Those of you who live in the Portland area might be familiar with a local landmark that I call the tree tunnel. It’s that one-mile stretch of McLoughlin Boulevard that runs between Tacoma and Insley. At the south end, through Westmoreland Park, the trees are a unified army of oaks, standing sentry at either side of the road. But as you drive under the Bybee street overpass you cross into an area where they become a colorful mishmash.
Year round the trees are beautiful. In summer they provide a cool, green tunnel. In winter the oaks are stark, living sculptures against the gray sky. But in spring and fall, this stretch of highway takes on magic that can grip the attention of even the most zombified commuter.
In the fall the tree tunnel is a rampage of color. The leaves drift down and settle along the concrete divider. On a dry day as you rush along at fifty miles an hour they swirl up behind your car like in a tornado.
I’m a bit late in posting this, so right now the foliage is taking on it’s sedate summer appearance, but in early spring, the tree tunnel—particularly the northern part—is spectacular. The leaves begin to unfurl in a beautiful haze of green and red. There were so many varying shades, and the process happens over several weeks. Even at night under the streetlights you can see a hint of color, red, maroon, peach, chartreuse, and green. I can’t drive through there without drinking in every bit of beauty, appreciating the fact that I get to have this experience every year and silently thanking the people who planted those trees.
Creating the tree tunnel was an act of faith. A gift to the future. Trees aren’t like marigolds. You plant one and you know that you may not be around to appreciate its full glory. So many people are caught up in their own lives, their own fortunes, and even if they aren’t actively doing something that will have a negative effect on upcoming generations, they’re too busy gratifying themselves to worry about giving something to people they’ll never meet. Whoever planted those tress didn’t think that way, and because of it thousands of commuters get to enjoy the tree tunnel every day.
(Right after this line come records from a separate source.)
Definition first_run : list event * ctrl_result * world := reconcile_once (fake_world 1).
Definition deploying_wsd : WorkspaceDeployment := default (gpu_wsd 1) (f_wsd first_run.2).
Definition next_run : list event * ctrl_result * world := reconcile_once (deploy_all first_run.2).
Lemma first_run_good : Forall (good (example_class []) (f_nodes (fake_world 1)) [] (gpu_wsd 1) false) (events_of first_run).
Proof. apply fake_run_good; [done|done|vm_compute; reflexivity]. Qed.
Lemma next_run_good w1 :
  w_Spec w1 = w_Spec (gpu_wsd 1) → forallb (dynamic_good w1 true) (events_of next_run) = true →
  Forall (good (example_class []) (f_nodes (fake_world 1)) [] w1 true) (events_of next_run).
Proof. intros Hs Hd. apply fake_run_good; [vm_compute; reflexivity|exact Hs|exact Hd]. Qed.
Lemma first_run_writes : last (omap wsd_status (events_of first_run)) = Some deploying_wsd.
Proof. vm_compute. reflexivity. Qed.
Lemma next_run_cooperates : forallb (dynamic_good deploying_wsd true) (events_of next_run) = true.
Proof. vm_compute. reflexivity. Qed.

(* ===== verification/Endpoints.v ===== *)
(** * Theorems about API endpoints

    The endpoint of a cluster as [DetermineAPIEndpoint] prints it, [parseEndpoint]
    reads it, and the colony controller publishes it to the child cluster
    ([infra/common/service_discovery.go], [infra/cilium/api_endpoint_configmap.go],
    [ensureAPIEndpointConfigMapForAllClusters]). *)

From Stdlib Require Import Ascii.
From S2P Require Import Prelude GoString Api InfraApi Prog Gpu Values Cluster ClusterDeployments Discovery Colony ColonyFake.

(** ** host:port *)
Lemma no_colon_in_itoa z : no_byte ":"%char (itoa z).
Proof. apply sall_itoa; [|done]. intros d. unfold pretty_N_char. by repeat case_match. Qed.
Lemma itoa_nonempty z : itoa z ≠ "".
Proof.
  assert (Hgo : ∀ x s, s ≠ "" → pretty_N_go x s ≠ "").
  { intros x. induction (N.lt_wf_0 x) as [x _ IH]. intros s Hs.
    destruct (decide (x = 0)%N) as [-> | Hx]; [done|]. rewrite pretty_N_go_step by lia.
    apply IH; [apply N.div_lt; lia|done]. }
  assert (Hn : ∀ x : N, pretty x ≠ "").
  { intros x. unfold pretty, pretty_N. case_decide; [done|]. rewrite pretty_N_go_step by lia. by apply Hgo. }
  unfold itoa, pretty, pretty_Z. destruct z as [|p|p]; [done|apply (Hn (Npos p))|done].
Qed.

Lemma get_app a b n : String.get (len a + n) (a +:+ b) = String.get n b.
Proof. by induction a as [|c a IH]. Qed.
Lemma prefix_head c d s t : HasPrefix (String c s) (String d "") = HasPrefix (String c t) (String d "").
Proof. unfold HasPrefix. cbn [String.prefix]. destruct (Ascii.ascii_dec d c); [by destruct s, t|done]. Qed.
Lemma parse_bracketed host port :
  no_byte "]"%char host → parseEndpoint ("[" +:+ host +:+ "]:" +:+ itoa port) = Ok (host, itoa port).
Proof.
  intros Hb. set (rest := ("]:" +:+ itoa port)%string). unfold parseEndpoint.
  assert (HasPrefix ("[" +:+ host +:+ rest) "[" = true) as -> by apply (prefix_app "[").
  assert (index_byte "]"%char ("[" +:+ host +:+ rest) = Some (S (len host))) as ->.
  { change (S <$> index_byte "]"%char (host +:+ String "]"%char (":" +:+ itoa port)) = Some (S (len host))).
    by rewrite index_byte_app. }
  assert (String.get (S (len host) + 1) ("[" +:+ host +:+ rest) = Some ":"%char) as ->.
  { change (String.get (len host + 1) (host +:+ rest) = Some ":"%char). by rewrite get_app. }
  f_equal. f_equal.
  - change (String.substring 0 (len host - 0) (host +:+ rest) = host). rewrite Nat.sub_0_r.
    pose proof (slice_prefix host rest) as Hs. unfold slice in Hs. by rewrite Nat.sub_0_r in Hs.
  - pose proof (slice_app ("[" +:+ host +:+ "]:") (itoa port)) as Hs. rewrite !sapp_assoc in Hs.
    assert (S (len host) + 2 = len ("[" +:+ host +:+ "]:"))%nat as ->; [rewrite !length_sapp; simpl; lia|exact Hs].
Qed.

(** A host name or address as Kubernetes reports it, without brackets of its own. *)
Definition plain_host (host : string) : Prop :=
  host ≠ "" ∧ HasPrefix host "[" = false ∧ no_byte "]"%char host.

(** Reading back what was printed: the ConfigMap gets exactly the host and the
    port of the endpoint, for names, IPv4 and IPv6 addresses alike. *)
Theorem endpoint_roundtrip host port :
  plain_host host → parseEndpoint (joinHostPort host port) = Ok (host, itoa port).
Proof.
  intros (Hne & Hp & Hb). unfold joinHostPort. destruct (index_byte ":" host) as [i|] eqn:Ei.
  - apply parse_bracketed, Hb.
  - apply index_byte_None in Ei. unfold parseEndpoint. destruct host as [|c host]; [done|].
    assert (HasPrefix (String c host +:+ ":" +:+ itoa port) "[" = false) as ->.
    { etrans; [apply prefix_head|exact Hp]. }
    change (String c host +:+ ":" +:+ itoa port) with (String c host +:+ String ":"%char (itoa port)).
    rewrite split_byte_app, split_byte_none by (done || apply no_colon_in_itoa).
    by rewrite bool_decide_false, bool_decide_false by (done || apply itoa_nonempty).
Qed.

(** ** Which endpoint *)

(** The address the workers of a cluster can dial, by the type of its service. *)
Inductive worker_endpoint (svc : Service) (capi : option Cluster) : string → Z → Prop :=
  | by_load_balancer host : GetServiceExternalAddress svc = Some host →
      worker_endpoint svc capi host (GetAPIServerPort svc)
  | by_node_port cl : svc_Type svc = ServiceTypeNodePort → capi = Some cl → cl_Host cl ≠ "" →
      worker_endpoint svc capi (cl_Host cl) (if bdec (cl_Port cl = 0%Z) then GetAPIServerPort svc else cl_Port cl)
  | by_cluster_ip : svc_Type svc ≠ ServiceTypeNodePort → GetServiceExternalAddress svc = None →
      worker_endpoint svc capi (svc_ClusterIP svc) (GetAPIServerPort svc).
(** ** The whole reconcile *)

(** Writes that remove something or touch the colony outside its status. *)
Definition risky (e : event) : bool :=
  match e with
  | Ev rq _ =>
      match rq with
      | Delete _ _ _ | DeleteAllOf _ _ _ | Create KColony _ _ | Update KColony _ _ | StatusUpdate KColony _ _
      | PatchFinalizers _ _ _ => true
      | _ => false
      end
  end.
Abbreviation safe_event := (λ e, risky e = false).

Section safe_steps.
Context `{QuantityOps} `{InfraLib} (iter : list Offering → list Offering).

Lemma reads_are_safe e : read_only e → risky e = false.
Proof. unfold read_only. destruct e as [R rq x]. by destruct rq. Qed.
Lemma always_safe {A} (p : prog A) : always read_only p → always safe_event p.
Proof. apply always_impl, reads_are_safe. Qed.

Lemma update_attempts_safe c key m n b : always safe_event (update_attempts c key m n b).
Proof. revert b. induction n as [|n IH]; intros b; cbn [update_attempts]; prove_always. Qed.
#[local] Hint Resolve update_attempts_safe : prog.
Lemma ensure_cluster_safe st cc : always safe_event (ensure_cluster st cc).
Proof.
  unfold ensure_cluster, EnsureClusterDeployment, ensure_deployment, updateManagedFields. destruct st as [colony errs].
  prove_always.
Qed.
Lemma count_ready_safe refs n l : always safe_event (count_ready refs n l).
Proof. revert n l. induction refs as [|ref refs IH]; intros n l; cbn [count_ready]; prove_always. Qed.
Lemma update_status_safe colony errs : always safe_event (updateColonyStatusFromClusters colony errs).
Proof. unfold updateColonyStatusFromClusters. apply always_try; [apply count_ready_safe|]. intros [n l]. cbv zeta.
  prove_always. Qed.
Lemma inventory_safe colony : always safe_event (refreshGPUInventory iter colony).
Proof.
  unfold refreshGPUInventory, refresh_cluster, scanClusterGPUOfferings. prove_always.
  apply always_safe, cluster_client_reads.
Qed.
Lemma resolve_safe c colony cluster : always safe_event (ResolveRegionalClient c colony cluster).
Proof. unfold ResolveRegionalClient, FindRegionalClusterDeployment, GetClusterClientForCD. prove_always. Qed.
#[local] Hint Resolve resolve_safe : prog.
Lemma publish_safe colony ref : always safe_event (publish_endpoint colony ref).
Proof.
  unfold publish_endpoint, DiscoverControlPlaneService, GetCAPICluster, EnsureAPIEndpointConfigMap,
    getClientForChildCluster, write_configmap. prove_always.
Qed.
Lemma publish_all_safe colony refs : always safe_event (publish_endpoints colony refs).
Proof.
  induction refs as [|ref refs IH]; cbn [publish_endpoints]; [prove_always|].
  apply always_bind; [apply publish_safe|]. by intros [|]; [|prove_always].
Qed.
Lemma collect_safe colony l ref : always safe_event (collect_kubeconfig colony l ref).
Proof. unfold collect_kubeconfig, mirrorKubeconfigSecret. cbv zeta. prove_always. Qed.
Lemma collect_all_safe colony refs : ∀ l, always safe_event (collect_kubeconfigs colony l refs).
Proof.
  induction refs as [|ref refs IH]; intros l; cbn [collect_kubeconfigs]; [prove_always|].
  apply always_bind; [apply collect_safe|]. intros [l'|stop]; [apply IH|prove_always].
Qed.
Lemma persist_safe orig colony errs : always safe_event (persist_status orig colony errs).
Proof.
  unfold persist_status, finish_colony, ensureAPIEndpointConfigMapForAllClusters, ensureAggregatedKubeconfigSecretExists,
    write_aggregated_secret. prove_always; [apply publish_all_safe|apply collect_all_safe].
Qed.
End safe_steps.
(* ===== verification/ColonySecrets.v ===== *)
(** * Theorems about the kubeconfigs of a colony

    [ensureAggregatedKubeconfigSecretExists] and [mirrorKubeconfigSecret] of
    [colony_controller.go]. *)

From S2P Require Import Prelude GoString Api InfraApi Prog Gpu Values Cluster ClusterDeployments Discovery Routes.
From S2P Require Import Controller QuantityNano Colony ColonyFake.

Section secrets.
Context `{QuantityOps} `{InfraLib} (colony : Colony).

Definition kubeconfig_key (ref : ObjectReference) : ObjectKey :=
  {| k_Namespace := or_Namespace ref; k_Name := or_Name ref +:+ "-kubeconfig" |}.
(** The kubeconfig of a referenced cluster has been read, and is on the management
    cluster: it was read there, or it was read on the regional parent and its mirror
    is up to date. *)
Definition mirrored (s : Secret) (tr : list event) : Prop :=
  let key := {| k_Namespace := col_Namespace colony; k_Name := m_Name (sec_meta s) |} in
  (∃ m, Ev (Get KSecret MgmtClient key) (Ok m) ∈ tr ∧ mget (sec_Data m) "value" = mget (sec_Data s) "value") ∨
  (∃ m r, (Ev (Create KSecret MgmtClient m) (Ok r) ∈ tr ∧ m_Name (sec_meta m) = m_Name (sec_meta s) ∧
             m_Namespace (sec_meta m) = col_Namespace colony ∨
           Ev (Update KSecret MgmtClient m) (Ok r) ∈ tr ∧
             ∃ old, Ev (Get KSecret MgmtClient key) (Ok old) ∈ tr ∧ sec_meta m = sec_meta old) ∧
     sec_Data m = sec_Data s).
Definition collected (ref : ObjectReference) (tr : list event) : Prop :=
  ∃ home s, Ev (Get KSecret home (kubeconfig_key ref)) (Ok s) ∈ tr ∧ (home = MgmtClient ∨ mirrored s tr).

Lemma mirrored_app s q tr q' : mirrored s tr → mirrored s (q ++ tr ++ q').
Proof.
  assert (Hm : ∀ e, e ∈ tr → e ∈ q ++ tr ++ q') by (intros; rewrite !elem_of_app; auto).
  intros [(m & ? & ?)|(m & r & [(? & ? & ?)|(? & old & ? & ?)] & ?)].
  - left. exists m. auto.
  - right. exists m, r. split; [left; auto|done].
  - right. exists m, r. split; [right; split; [by apply Hm|]; exists old; auto|done].
Qed.
Lemma collected_app ref q tr q' : collected ref tr → collected ref (q ++ tr ++ q').
Proof.
  intros (home & s & Hin & Hs). exists home, s. split; [rewrite !elem_of_app; auto|].
  destruct Hs; [by left|right; by apply mirrored_app].
Qed.

Lemma mirror_spec s : posts (mirrorKubeconfigSecret colony s) (λ tr out, out = Ok tt → mirrored s tr).
Proof.
  unfold mirrorKubeconfigSecret. cbv zeta. apply posts_call. intros [m|err].
  - case_bool_decide as Hv.
    + intros tr out Hx ->. apply exec_try_ok in Hx as (t1 & t2 & r & -> & ->%exec_wrap_ok%exec_call & [-> _]).
      right. eexists _, r. split; [right; split; [in_trace|]; exists m; split; [in_trace|done]|done].
    + apply posts_ret. intros _. left. exists m. by split; [in_trace|].
  - destruct (IsNotFound err); [|by apply posts_ret].
    intros tr out Hx ->. apply exec_try_ok in Hx as (t1 & t2 & r & -> & ->%exec_wrap_ok%exec_call & [-> _]).
    right. eexists _, r. split; [left; split; [in_trace|done]|done].
Qed.

(** One cluster: it is collected and its reference added, or the run stops early. *)
Lemma collect_spec references ref : posts (collect_kubeconfig colony references ref) (λ tr out, ∀ l, out = inl l →
  collected ref tr ∧ ∃ bytes, MarshalObjectReference (secret_reference ref) = Ok bytes ∧ l = <[or_Name ref := bytes]> references).
Proof.
  intros tr out Hx l ->. unfold collect_kubeconfig in Hx. cbv zeta in Hx. fold (kubeconfig_key ref) in Hx.
  apply exec_bind in Hx as (t1 & t2 & [[rc ir] err] & -> & _ & Hx).
  assert (Hadd : ∀ t, exec (mret match MarshalObjectReference (secret_reference ref) with
      | Err err => early no_requeue (Some err) | Ok refBytes => inl (<[or_Name ref := refBytes]> references) end) t (inl l) →
    t = [] ∧ ∃ bytes, MarshalObjectReference (secret_reference ref) = Ok bytes ∧ l = <[or_Name ref := bytes]> references).
  { intros t [-> Hl]. split; [done|]. destruct (MarshalObjectReference _) as [bytes|err']; [|done].
    exists bytes. split; [done|]. congruence. }
  destruct (if ir then rc else None) as [home|].
  - apply exec_bind in Hx as (t3 & t4 & s & -> & ->%exec_call & Hx).
    destruct s as [s|err']; [|destruct Hx as [_ Hx]; by destruct (IsNotFound err')].
    apply exec_bind in Hx as (t5 & t6 & [[]|err'] & -> & Hm%mirror_spec & Hx); [|by destruct Hx].
    apply Hadd in Hx as [-> Hb]. split; [|done]. exists home, s. split; [in_trace|]. right.
    rewrite app_nil_r, app_assoc, <- (app_nil_r t5). by apply mirrored_app, Hm.
  - apply exec_bind in Hx as (t3 & t4 & s & -> & ->%exec_call & Hx).
    destruct s as [s|err']; [|destruct Hx as [_ Hx]; by destruct (IsNotFound err')].
    apply Hadd in Hx as [-> Hb]. split; [|done]. exists MgmtClient, s. split; [in_trace|by left].
Qed.

(** What the aggregated secret lists: the kubeconfig references of these clusters. *)
Definition lists (refs : list ObjectReference) (references : gmap string string) : Prop :=
  ∀ name bytes, references !! name = Some bytes →
    ∃ ref, ref ∈ refs ∧ or_Name ref = name ∧ MarshalObjectReference (secret_reference ref) = Ok bytes.

Lemma collect_all_spec refs : ∀ l0, posts (collect_kubeconfigs colony l0 refs) (λ tr out, ∀ l, out = inl l →
  (∀ ref, ref ∈ refs → collected ref tr ∧ is_Some (l !! or_Name ref)) ∧
  (∀ name, is_Some (l0 !! name) → is_Some (l !! name)) ∧
  ∀ done, lists done l0 → lists (done ++ refs) l).
Proof.
  induction refs as [|ref refs IH]; intros l0 tr out Hx l Hout; cbn [collect_kubeconfigs] in Hx.
  { destruct Hx as [-> Hx]. simplify_eq. split_and!; [by intros ref ?%not_elem_of_nil|done|].
    intros done Hd. by rewrite app_nil_r. }
  apply exec_bind in Hx as (t1 & t2 & [l1|stop] & -> & H1 & Hx); [|destruct Hx as [_ Hx]; congruence].
  apply collect_spec in H1. destruct (H1 l1 eq_refl) as (Hc & bytes & Hb & Hl1).
  apply IH in Hx. destruct (Hx l Hout) as (A1 & A2 & A3). subst l1. split_and!.
  - intros ref' [-> | Hin]%elem_of_cons.
    + split; [by apply (collected_app _ [])|]. apply A2. rewrite lookup_insert_eq. by eexists.
    + destruct (A1 ref' Hin). split; [|done]. rewrite <- (app_nil_r t2). by apply collected_app.
  - intros name Hn. apply A2.
    destruct (decide (name = or_Name ref)) as [-> | Hne]; [rewrite lookup_insert_eq; by eexists|].
    by rewrite lookup_insert_ne.
  - intros done Hd. rewrite cons_middle, app_assoc. apply A3. intros name b.
    destruct (decide (name = or_Name ref)) as [-> | Hne].
    + rewrite lookup_insert_eq. intros [= <-]. exists ref. split_and!; [rewrite elem_of_app; right; by left|done|done].
    + rewrite lookup_insert_ne by done. intros Hn. destruct (Hd name b Hn) as (r & Hr & ?). exists r.
      split; [rewrite elem_of_app; by left|done].
Qed.

(** An early return is an error or a retry. *)
Lemma collect_stops references ref tr out :
  exec (collect_kubeconfig colony references ref) tr out → out ≠ inr (no_requeue, None).
Proof.
  unfold collect_kubeconfig, early. cbv zeta. intros Hx ->.
  apply exec_bind in Hx as (t1 & t2 & [[rc ir] err] & _ & _ & Hx). destruct (if ir then rc else None) as [home|].
  - apply exec_bind in Hx as (t3 & t4 & [s|e] & _ & _ & Hx); [|by destruct Hx as [_ Hx], (IsNotFound e)].
    apply exec_bind in Hx as (t5 & t6 & [u|e] & _ & _ & Hx); [|by destruct Hx].
    destruct Hx as [_ Hx]. by destruct (MarshalObjectReference _).
  - apply exec_bind in Hx as (t3 & t4 & [s|e] & _ & _ & Hx); [|by destruct Hx as [_ Hx], (IsNotFound e)].
    destruct Hx as [_ Hx]. by destruct (MarshalObjectReference _).
Qed.
Lemma collect_all_stops refs : ∀ l tr out,
  exec (collect_kubeconfigs colony l refs) tr out → out ≠ inr (no_requeue, None).
Proof.
  induction refs as [|ref refs IH]; intros l tr out Hx; cbn [collect_kubeconfigs] in Hx; [by destruct Hx as [_ ->]|].
  apply exec_bind in Hx as (t1 & t2 & [l1|stop] & _ & H1 & Hx); [by eapply IH|].
  destruct Hx as [_ ->]. by apply collect_stops in H1.
Qed.

(** C24: The aggregated secret is complete.  When collecting the kubeconfigs ends
    without an error or an early retry, a secret was written that lists exactly the
    clusters the colony references, each by the reference of its kubeconfig secret,
    and every one of those kubeconfigs was read in this run and is on the management
    cluster, for a regional child as an up-to-date mirror. *)
Theorem kubeconfigs_are_collected tr :
  exec (ensureAggregatedKubeconfigSecretExists colony) tr (no_requeue, None) →
  ∃ x r references,
    (Ev (Create KSecret MgmtClient x) (Ok r) ∈ tr ∨ Ev (Update KSecret MgmtClient x) (Ok r) ∈ tr) ∧
    sec_Data x = references ∧ lists (col_Refs colony) references ∧
    ∀ ref, ref ∈ col_Refs colony → is_Some (references !! or_Name ref) ∧ collected ref tr.
Proof.
  intros Hx. unfold ensureAggregatedKubeconfigSecretExists in Hx.
  apply exec_bind in Hx as (t1 & t2 & x & -> & H1 & Hx).
  destruct x as [l|stop].
  2: { destruct Hx as [_ <-]. by apply collect_all_stops in H1. }
  apply collect_all_spec in H1. destruct (H1 l eq_refl) as (A1 & _ & A3).
  specialize (A3 [] ltac:(by intros ? ? ?)). simpl in A3. unfold write_aggregated_secret in Hx.
  apply exec_bind in Hx as (t3 & t4 & y & -> & ->%exec_call & Hx). destruct y as [s|err].
  - apply exec_bind in Hx as (t5 & t6 & z & -> & ->%exec_call & Hx). destruct z as [r|err]; [|by destruct Hx].
    eexists _, r, l. split_and!; [right; in_trace|done|done|]. intros ref Hr. destruct (A1 ref Hr). split; [done|].
    by apply (collected_app _ []).
  - destruct (IsNotFound err); [|by destruct Hx].
    apply exec_bind in Hx as (t5 & t6 & z & -> & ->%exec_call & Hx). destruct z as [r|err']; [|by destruct Hx].
    eexists _, r, l. split_and!; [left; in_trace|done|done|]. intros ref Hr. destruct (A1 ref Hr). split; [done|].
    by apply (collected_app _ []).
Qed.

Definition unowned_write (tr : list event) (e : event) : Prop :=
  match e with
  | Ev rq _ =>
      match rq with
      | Create KSecret _ x => m_OwnerUIDs (sec_meta x) = []
      | Update KSecret _ x => ∃ key s, Ev (Get KSecret MgmtClient key) (Ok s) ∈ tr ∧ sec_meta x = sec_meta s
      | _ => True
      end
  end.
Definition sets_owner (e : event) : bool :=
  match e with Ev rq _ => match rq with SetControllerReference _ _ => true | _ => false end end.

(** The owner reference of the aggregated secret is set on a local copy after the
    last request, so it is never written: a created secret has no owner, an updated
    one keeps the metadata it was read with. *)
Theorem owner_reference_is_lost references tr out :
  exec (write_aggregated_secret colony references) tr out →
  Forall (unowned_write tr) tr ∧ justified (λ pre _, Forall (λ e, sets_owner e = false) pre) tr.
Proof.
  intros Hx. unfold write_aggregated_secret in Hx. cbv zeta in Hx.
  set (key := {| k_Namespace := col_Namespace colony; k_Name := col_Name colony +:+ "-kubeconfigs" |}) in Hx.
  apply exec_bind in Hx as (t1 & t2 & y & -> & ->%exec_call & Hx). destruct y as [s|err].
  - apply exec_bind in Hx as (t3 & t4 & z & -> & ->%exec_call & Hx).
    assert (Hu : ∀ q, unowned_write ([Ev (Get KSecret MgmtClient key) (Ok s)] ++ q)
      (Ev (Update KSecret MgmtClient {| sec_meta := sec_meta s; sec_Data := references |}) z)).
    { intros q. eexists _, s. split; [by left|done]. }
    destruct z as [r|err]; [|destruct Hx as [-> _]; split; [repeat constructor; apply Hu|]; by repeat (apply justified_cons || apply justified_nil || constructor)].
    apply exec_bind in Hx as (t5 & t6 & w & -> & ->%exec_call & [-> _]).
    split; [repeat constructor; apply Hu|]. by repeat (apply justified_cons || apply justified_nil || constructor).
  - destruct (IsNotFound err); [|destruct Hx as [-> _]; split; [by repeat constructor|]; by repeat (apply justified_cons || apply justified_nil || constructor)].
    apply exec_bind in Hx as (t3 & t4 & z & -> & ->%exec_call & [-> _]).
    split; [by repeat constructor|]. by repeat (apply justified_cons || apply justified_nil || constructor).
Qed.
End secrets.

(** ** On a concrete server *)
Definition secrets_colony : Colony := example_colony live_meta ["a"] ["col-a"].
Definition secrets_run := run (colony_server secrets_colony)
  (ensureAggregatedKubeconfigSecretExists (H0 := example_infra) secrets_colony) (world_of ["col-a"] 0).
Lemma kubeconfigs_are_collected_witness :
  ∃ x r, (Ev (Create KSecret MgmtClient x) (Ok r) ∈ secrets_run.1.1 ∨ Ev (Update KSecret MgmtClient x) (Ok r) ∈ secrets_run.1.1) ∧
    is_Some (sec_Data x !! "col-a").
Proof.
  destruct (kubeconfigs_are_collected (H0 := example_infra) secrets_colony secrets_run.1.1)
    as (x & r & l & Hw & <- & _ & Hall).
  - assert (E : secrets_run.1.2 = (no_requeue, None)) by (vm_compute; reflexivity). rewrite <- E.
    apply (run_exec (colony_server secrets_colony) _ (world_of ["col-a"] 0)).
  - exists x, r. split; [exact Hw|]. apply (Hall (example_ref "col-a")). apply list_elem_of_here.
Defined.
Lemma owner_reference_is_lost_witness :
  let tr := (run (colony_server secrets_colony) (write_aggregated_secret secrets_colony ∅) (world_of [] 0)).1.1 in
  existsb sets_owner tr = true ∧ Forall (unowned_write tr) tr.
Proof.
  intros tr. split; [vm_compute; reflexivity|].
  destruct (owner_reference_is_lost secrets_colony ∅ _ _
    (run_exec (colony_server secrets_colony) (write_aggregated_secret secrets_colony ∅) (world_of [] 0))) as [H _].
    exact H.
Defined.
For years I enjoyed the tree tunnel on my own, foolishly thinking I was one of the few who appreciated it. But recent uproar over the mere suggestion that the trees might be cut down for the Light Rail gave me a whole new reason to appreciate it. I like it because it provides a sense of community. We all know the tree tunnel. We all love the tree tunnel. It’s part of our separate, private worlds, and yet we share it. There’s something important about the idea that being individuals doesn’t exclude us from being part of a community.